In addition to the deaths in Kentucky, the tornadoes also killed at least six people in Illinois, where the Amazon distribution center in Edwardsville was hit; four in Tennessee; two in Arkansas, where a nursing home was destroyed and the governor said workers shielded residents with their own bodies; and two in Missouri.
The president signed two federal disaster declarations for Kentucky over the weekend, providing federal aid for search and rescue and cleanup operations, as well as aid for temporary housing and to help individuals and businesses recover.
Biden said earlier this week during a White House briefing on the tragedy with Department of Homeland Security Secretary Alejandro Mayorkas and other top emergency response officials that the federal government is committed to providing whatever the affected states need in the aftermath of the storm.
“We’re going to get this done,” Biden said. “We’re going to be there as long as it takes to help.”
3 years ago
On a single Kentucky street, the tornado killed 7 children
The little red wagon was strewn upside down on a heap of rubble — a pile of boards and bricks, a mangled blue bicycle, a baby doll.
Behind it, there was little more than a hole in the ground where a house had stood. Across the street, the tidy homes on this cul-de-sac were reduced to mounds of lumber. Clothes hung from the branches of snapped trees. The walls of one house were gone, and the only thing left standing inside was a white Christmas tree.
When a tornado touched down in Bowling Green, Kentucky, in the middle of the night, its violence was centered on this friendly subdivision, where everyone waved at one another and giggling children spent afternoons tooling around on bicycles on the sidewalks. Fourteen people died in a few blocks, 11 of them on a single street, Moss Creek Avenue. Entire families were lost, among them seven children, two of them infants. Neighbors who survived are so stricken with grief they struggle to speak of it. All around them, amid the ruins, is evidence of the kids they used to watch climb off the school bus.
Read: Thousands without heat, water after tornadoes kill dozens
Melinda Allen-Ray has barely slept since early Saturday, when tornado alerts started screaming and she carried her grandchildren into the bathroom as winds whipped her house apart. After just minutes of destruction, there was silence. She went outside and heard her neighbors’ screams.
“I heard them — it traumatized me. I think about that each night when I go to sleep, when I do sleep,” she said. In her dreams she hears the screaming and wakes up. She wept all weekend.
“I just think about all those babies,” she said.
Hers is a diverse community of families from around the world — Bosnia, Myanmar, Nigeria — many of whom fled from violence. For some, this fresh destruction triggers thoughts of the dark days they fled in their homelands, where they hid from bombs and lost whole families.

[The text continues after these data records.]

Lemma read_zone_spec pre snap ys f z s : cs = pre ++ snap :: ys -> ys <> [] -> (length ys < fuel)%nat -> cursor r t w0 None s ->
  wp (read_zone fuel snap (f :: z)) (fun out s' => out = (f :: z) ++ before f ys /\ exists ys', at_positions ys' s') s.
Proof.
  intros Ecs Hne Hn Hc. assert (pos_ok snap) as Hsn by (rewrite Forall_forall in Hrange; apply Hrange; rewrite Ecs; set_solver).
  unfold read_zone. apply wp_bind. unfold Prefix_Seek.
  eapply wp_conseq; [eapply (wp_iter_step r t Ht w0 fuel (ItSeek (prefix_string P (ci_key snap))) None); [done|reflexivity|done]|]. intros [] s1 Hc1.
  assert (at_positions (snap :: ys) s1) as Ha1.
  { eexists. split; [exact Hc1|]. rewrite user_seek by apply Ht. unfold from. rewrite head_of_fmap.
    pose proof Hsorted as Hs. rewrite Ecs in Hs. destruct (sorted_mid _ _ _ Hs) as (_ & E & _).
    assert (Forall (fun c => ~ slt (ci_key c) (ci_key snap) <-> snap <= c) cs) as HF.
    { apply Forall_forall. intros c Hc2. rewrite ci_key_slt; [lia| |done]. rewrite Forall_forall in Hrange. by apply Hrange. }
    pose proof (filter_keys (fun k => ~ slt k (ci_key snap)) (fun c => snap <= c) _ cs Hkeys HF) as Ef.
    rewrite Ef. rewrite Ecs at 1. by rewrite E. }
  apply wp_bind. eapply wp_conseq; [by apply wp_zone_valid|]. intros b s2 [Ha2 ->]. apply wp_bind, wp_assert; [done|].
  apply wp_bind. eapply wp_conseq; [by eapply wp_committed_pos|]. intros p s3 [Ha3 ->].
  apply wp_bind, wp_assert; [apply Z.eqb_refl|].
  apply wp_bind. eapply wp_conseq; [by eapply wp_zone_next|]. intros [] s4 Ha4.
  apply wp_bind. eapply wp_conseq; [by apply wp_zone_valid|]. intros b s5 [Ha5 ->]. apply wp_bind, wp_assert; [by destruct ys|].
  eapply (zone_loop_spec fuel (pre ++ [snap])); [done|by rewrite <- app_assoc|done].
Qed.
End zone.

(** ** The decision *)

Section decision.
Context {G : Type} {ZG : ZLog G} {ZL : ZLogLaws G} {PC : ProtoCodec} {SC : SliceCompare} {SL : SliceLaws}.
Context {LC : LexicalCast} {LCL : LexicalCastLaws}.
Context (std_hash : Z -> Z) (sizeof_node : Z) (scan_fuel entry_cache_size fuel bound : nat).
Hypothesis fuel_enough : (bound < fuel)%nat.
Context (horizon : Z) (promised : NodeAddress -> tree -> Prop) (logged : gmap Z slot).

#[local] Instance the_source : AfterImageSource (EntryService G) := db_source entry_cache_size fuel.
#[local] Instance the_source_laws : AfterImageSourceLaws (EntryService G) :=
  es_source_laws entry_cache_size fuel bound fuel_enough logged.
#[local] Instance the_store : NodeStore (NodeCache (EntryService G)) := db_store std_hash sizeof_node scan_fuel entry_cache_size fuel.
#[local] Instance the_store_laws : NodeStoreLaws (NodeCache (EntryService G)) :=
  node_cache_laws std_hash sizeof_node scan_fuel horizon promised.

Abbreviation db_tree := (db_tree std_hash sizeof_node scan_fuel entry_cache_size fuel bound fuel_enough horizon promised logged).

(** The history of a database at root [t]: [cs] are the positions committed, all
    with a key in the tree and an intention in the log, [w] the last of them,
    that the index still has, and the last of all is the root's. *)
Record history (s : DBImpl G) (t : tree) (cs w : list Z) : Prop := {
  hi_keys : (user_entries PREFIX_COMMITTED_INTENTION (elements t)).*1 = ci_key <$> cs;
  hi_sorted : StronglySorted Z.lt cs;
  hi_range : Forall pos_ok cs;
  hi_index : committed_intentions_ s = list_to_set w;
  hi_suffix : exists pre, cs = pre ++ w;
  hi_last : last cs = Some (root_snapshot_ s);
  hi_logged p : p ∈ cs -> exists i, intention_in (nc_src (cache_ s)) p i;
}.

Definition conflicts (i j : Intention) : Prop := ~ OpKeys i ## UpdateOpKeys j.

(** The zone the decision reads. *)
Lemma zone_spec s t cs w snap : db_tree s t -> bst t -> (height t < fuel)%nat -> (length cs < fuel)%nat ->
  history s t cs w -> snap ∈ cs -> snap < root_snapshot_ s ->
  exists irange complete, range snap (root_snapshot_ s) (committed_intentions_ s) = Ok (irange, complete) /\
    wp (if (complete : bool) then mret irange else on_iterator (root_ s) (read_zone fuel snap irange))
      (fun zone s' => (db_tree s' t /\ exists w', s' = set_cache w' s) /\ slots (nc_src (cache_ s')) = slots (nc_src (cache_ s)) /\
        forall p, p ∈ zone <-> p ∈ cs /\ (if bool_decide (snap ∈ w) then snap <= p else snap < p)) s.
Proof.
  intros Hdb Hb Hh Hl Hhist Hsn Hlt.
  pose proof (hi_suffix _ _ _ _ Hhist) as [pre Ecs]. pose proof (hi_last _ _ _ _ Hhist) as Hlast.
  pose proof (hi_sorted _ _ _ _ Hhist) as Hs. pose proof (sorted_last _ _ Hs Hlast) as Hmax.
  assert (StronglySorted Z.lt w) as Hsw by (rewrite Ecs in Hs; by eapply sorted_suffix).
  (* the part read from the tree, when the zone starts with [f] *)
  assert (forall f z, f ∈ cs -> snap < f -> snap ∉ w -> (forall p, p ∈ f :: z <-> p ∈ cs /\ f <= p) ->
    wp (on_iterator (root_ s) (read_zone fuel snap (f :: z)))
      (fun zone s' => (db_tree s' t /\ exists w', s' = set_cache w' s) /\ slots (nc_src (cache_ s')) = slots (nc_src (cache_ s)) /\
        forall p, p ∈ zone <-> p ∈ cs /\ (if bool_decide (snap ∈ w) then snap <= p else snap < p)) s) as Hread.
  { intros f z Hf Hsf Hnw Hz. rewrite bool_decide_false by done.
    apply list_elem_of_split in Hsn as (l1 & ys & El).
    pose proof Hs as Hs'. rewrite El in Hs'. destruct (sorted_mid _ _ _ Hs') as (_ & _ & HF & HF').
    rewrite Forall_forall in HF. rewrite Forall_forall in HF'.
    assert (f ∈ ys) as Hfy.
    { rewrite El in Hf. apply elem_of_app in Hf as [Hf|[->|Hf]%elem_of_cons]; [apply HF' in Hf; lia|lia|done]. }
    assert (StronglySorted Z.lt ys) as Hsy.
    { eapply (sorted_suffix (l1 ++ [snap])). by rewrite <- app_assoc. }
    assert (wp (read_zone fuel snap (f :: z)) (fun out s' => out = (f :: z) ++ before f ys /\ exists ys', at_positions 0 t (cache_ s) ys' s')
      (cache_ s, new_raw_iterator (root_ s))) as Hz'.
    { eapply (read_zone_spec 0 t (cache_ s) fuel cs Hb Hh); [apply Hhist|done|apply Hhist|exact El|by intros ->; apply not_elem_of_nil in Hfy| |].
      - rewrite El, length_app in Hl. simpl in Hl. lia.
      - apply cursor_new; [by eapply db_winv|apply Hdb]. }
    unfold on_iterator, wp in *. destruct (read_zone _ _ _ _) as [[out [w' it]]| |]; [|done|done].
    destruct Hz' as (-> & ys' & c & (ts & d & Hok & _) & _). pose proof (ok_w _ _ _ _ _ _ Hok) as Hw'.
    pose proof (ok_root _ _ _ _ _ _ Hok) as [_ He]. simpl in Hw', He. split_and!.
    - by eapply db_tree_step.
    - by eexists.
    - simpl. destruct Hw' as [Hi' _]. destruct Hdb as [Hi _]. destruct (ni_src _ _ _ _ _ Hi') as [_ E1].
      destruct (ni_src _ _ _ _ _ Hi) as [_ E2]. congruence.
    - intros p. rewrite elem_of_app, Hz, elem_of_before by done. split.
      + intros [[Hp ?]|[Hp ?]]; [split; [done|lia]|]. split; [rewrite El; set_solver|]. by apply HF.
      + intros [Hp Hsp]. destruct (Z.le_gt_cases f p) as [|Hpf]; [by left|right]. split; [|done].
        rewrite El in Hp. apply elem_of_app in Hp as [Hp|[->|Hp]%elem_of_cons]; [apply HF' in Hp; lia|lia|done]. }
  rewrite (hi_index _ _ _ _ Hhist). destruct w as [|w0 w].
  - exists [root_snapshot_ s], false. split.
    { unfold range. rewrite (proj2 (Z.ltb_lt _ _)) by done. by rewrite bool_decide_true. }
    apply Hread; [by apply last_elem|done|set_solver|]. intros p. rewrite list_elem_of_singleton. split.
    + intros ->. split; [by apply last_elem|lia].
    + intros [Hp ?]. apply Hmax in Hp. lia.
  - assert (root_snapshot_ s ∈ w0 :: w) as Hrw.
    { rewrite Ecs, last_app in Hlast. apply last_elem. destruct (last (w0 :: w)) eqn:E; [congruence|]. by apply last_None in E. }
    eexists _, _. split; [by apply range_spec|].
    destruct (bool_decide (snap ∈ w0 :: w)) eqn:Hin.
    + apply bool_decide_eq_true in Hin. apply wp_ret. split_and!; [done|by exists (cache_ s); destruct s|done|]. intros p. rewrite list_elem_of_filter. split.
      * intros [[? ?] Hp]. split; [rewrite Ecs; set_solver|done].
      * intros [Hp ?]. split; [split; [done|by apply Hmax]|]. rewrite Ecs in Hp. apply elem_of_app in Hp as [Hp|Hp]; [|done].
        exfalso. apply list_elem_of_split in Hin as (l1 & l2 & El). rewrite Ecs, El, app_assoc in Hs.
        destruct (sorted_mid _ _ _ Hs) as (_ & _ & _ & HF). rewrite Forall_forall in HF. specialize (HF p ltac:(set_solver)). lia.
    + pose proof Hin as Hnw. apply bool_decide_eq_false in Hnw.
      assert (forall y, y ∈ w0 :: w -> snap < y) as Hgt.
      { intros y Hy. rewrite Ecs in Hsn. apply elem_of_app in Hsn as [Hsn|?]; [|done].
        apply list_elem_of_split in Hy as (l1 & l2 & El). rewrite Ecs, El, app_assoc in Hs.
        destruct (sorted_mid _ _ _ Hs) as (_ & _ & _ & HF). rewrite Forall_forall in HF. apply HF. set_solver. }
      rewrite filter_all.
      2: { apply Forall_forall. intros y Hy. split; [specialize (Hgt y Hy); lia|]. apply Hmax. rewrite Ecs. set_solver. }
      apply Hread; [rewrite Ecs; set_solver|apply Hgt; set_solver|done|]. intros p. split.
      * intros Hp. split; [rewrite Ecs; set_solver|]. apply StronglySorted_inv in Hsw as [_ HF]. rewrite Forall_forall in HF.
        apply elem_of_cons in Hp as [->|Hp]; [lia|]. apply HF in Hp. lia.
      * intros [Hp ?]. rewrite Ecs in Hp. apply elem_of_app in Hp as [Hp|Hp]; [|done]. exfalso.
        rewrite Ecs in Hs. destruct (sorted_mid _ _ _ Hs) as (_ & _ & _ & HF). rewrite Forall_forall in HF. apply HF in Hp. lia.
Qed.
Lemma intention_in_slots (es es' : EntryService G) p i : slots es' = slots es -> intention_in es' p i <-> intention_in es p i.
Proof. intros E. unfold intention_in, log_entry. by rewrite E. Qed.

Lemma intention_in_fun (es : EntryService G) p i j : intention_in es p i -> intention_in es p j -> i = j.
Proof. unfold intention_in. congruence. Qed.

Lemma forall_choice (es : EntryService G) ps : (forall p, p ∈ ps -> exists i, intention_in es p i) -> exists js, Forall2 (intention_in es) ps js.
Proof.
  induction ps as [|p ps IH]; intros Hp; [by exists []|]. destruct (Hp p ltac:(set_solver)) as [i Hi].
  destruct IH as [js Hjs]; [intros q Hq; apply Hp; set_solver|]. exists (i :: js). by constructor.
Qed.

Lemma decision_spec s t cs w i : db_tree s t -> bst t -> (height t < fuel)%nat -> (length cs < fuel)%nat ->
  history s t cs w -> Snapshot i ∈ cs -> Snapshot i < root_snapshot_ s ->
  wp (ProcessConcurrentIntention std_hash sizeof_node scan_fuel entry_cache_size fuel i) (fun abort s' =>
    (db_tree s' t /\ (exists w', s' = set_cache w' s) /\ slots (nc_src (cache_ s')) = slots (nc_src (cache_ s))) /\
    (abort = true <-> exists p j, p ∈ cs /\ (if bool_decide (Snapshot i ∈ w) then Snapshot i <= p else Snapshot i < p) /\
      intention_in (nc_src (cache_ s)) p j /\ conflicts i j)) s.
Proof.
  intros Hdb Hb Hh Hl Hhist Hsn Hlt. unfold ProcessConcurrentIntention. apply wp_bind, wp_get.
  destruct (zone_spec s t cs w (Snapshot i) Hdb Hb Hh Hl Hhist Hsn Hlt) as (irange & complete & -> & Hz).
  apply wp_bind. eapply wp_conseq; [exact Hz|]. intros zone s1 ((Hdb1 & w1 & ->) & Hsl & Hzone). set (s1 := set_cache w1 s) in *.
  assert (forall p j, intention_in (nc_src (cache_ s1)) p j <-> intention_in (nc_src (cache_ s)) p j) as Hsame.
  { intros p j. by apply intention_in_slots. }
  destruct (forall_choice (nc_src (cache_ s1)) zone) as [js Hjs].
  { intros p [Hp _]%Hzone. setoid_rewrite Hsame. by eapply hi_logged. }
  pose proof Hdb1 as [Hi1 _]. destruct (ni_src _ _ _ _ _ Hi1) as [Hsrc _].
  apply wp_bind. unfold on_es, on_cache. apply wp_zoom, wp_zoom.
  eapply wp_conseq; [by eapply (ReadIntentions_spec entry_cache_size fuel bound zone js); [lia| |]|].
  intros out es ((Hes & Hles) & qs & Hperm & H2). apply wp_ret.
  assert (slots es = slots (nc_src (cache_ s1))) as Hsles by (by apply same_log_slots).
  split; [split_and!; [by apply (db_tree_src std_hash sizeof_node scan_fuel entry_cache_size fuel bound fuel_enough)|by eexists|simpl; congruence]|].
  rewrite existsb_exists. split.
  - intros (j & Hj & Hc). apply list_elem_of_In, list_elem_of_lookup in Hj as [k Hk].
    destruct (Forall2_lookup_r _ _ _ _ _ H2 Hk) as (p & Hp & Hin). apply list_elem_of_lookup_2 in Hp. rewrite <- Hperm in Hp.
    apply Hzone in Hp as [Hp Hle]. exists p, j. split_and!; [done|done|by apply Hsame|].
    apply negb_true_iff, bool_decide_eq_false in Hc. exact Hc.
  - intros (p & j & Hp & Hle & Hin & Hc). assert (p ∈ qs) as Hq by (rewrite <- Hperm; by apply Hzone).
    apply list_elem_of_lookup in Hq as [k Hk]. destruct (Forall2_lookup_l _ _ _ _ _ H2 Hk) as (j' & Hj' & Hin').
    assert (j' = j) as -> by (eapply intention_in_fun; [exact Hin'|by apply Hsame]).
    exists j. split; [by apply list_elem_of_lookup_2, list_elem_of_In in Hj'|]. by apply negb_true_iff, bool_decide_eq_false.
Qed.
End decision.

“We come from war; this reminds us, it touches the memory of that, where we’ve been and how we came here,” said Ganimete Ademi, a 46-year-old grandmother who fled Kosovo in 1999 during the war, in which she lost her uncle and a nephew. Now she looks around her own neighborhood.
“I turn my memory back to 22 years ago,” she said.
One of the families that lost many members was from Bosnia. Two brothers lived in homes next door to each other with their families, Ademi said. They were happy and gregarious, holding summertime parties in the yard. From the two brothers’ households, one woman died, along with two children and two infants, police said. Their surviving relatives said it’s too difficult to speak of it.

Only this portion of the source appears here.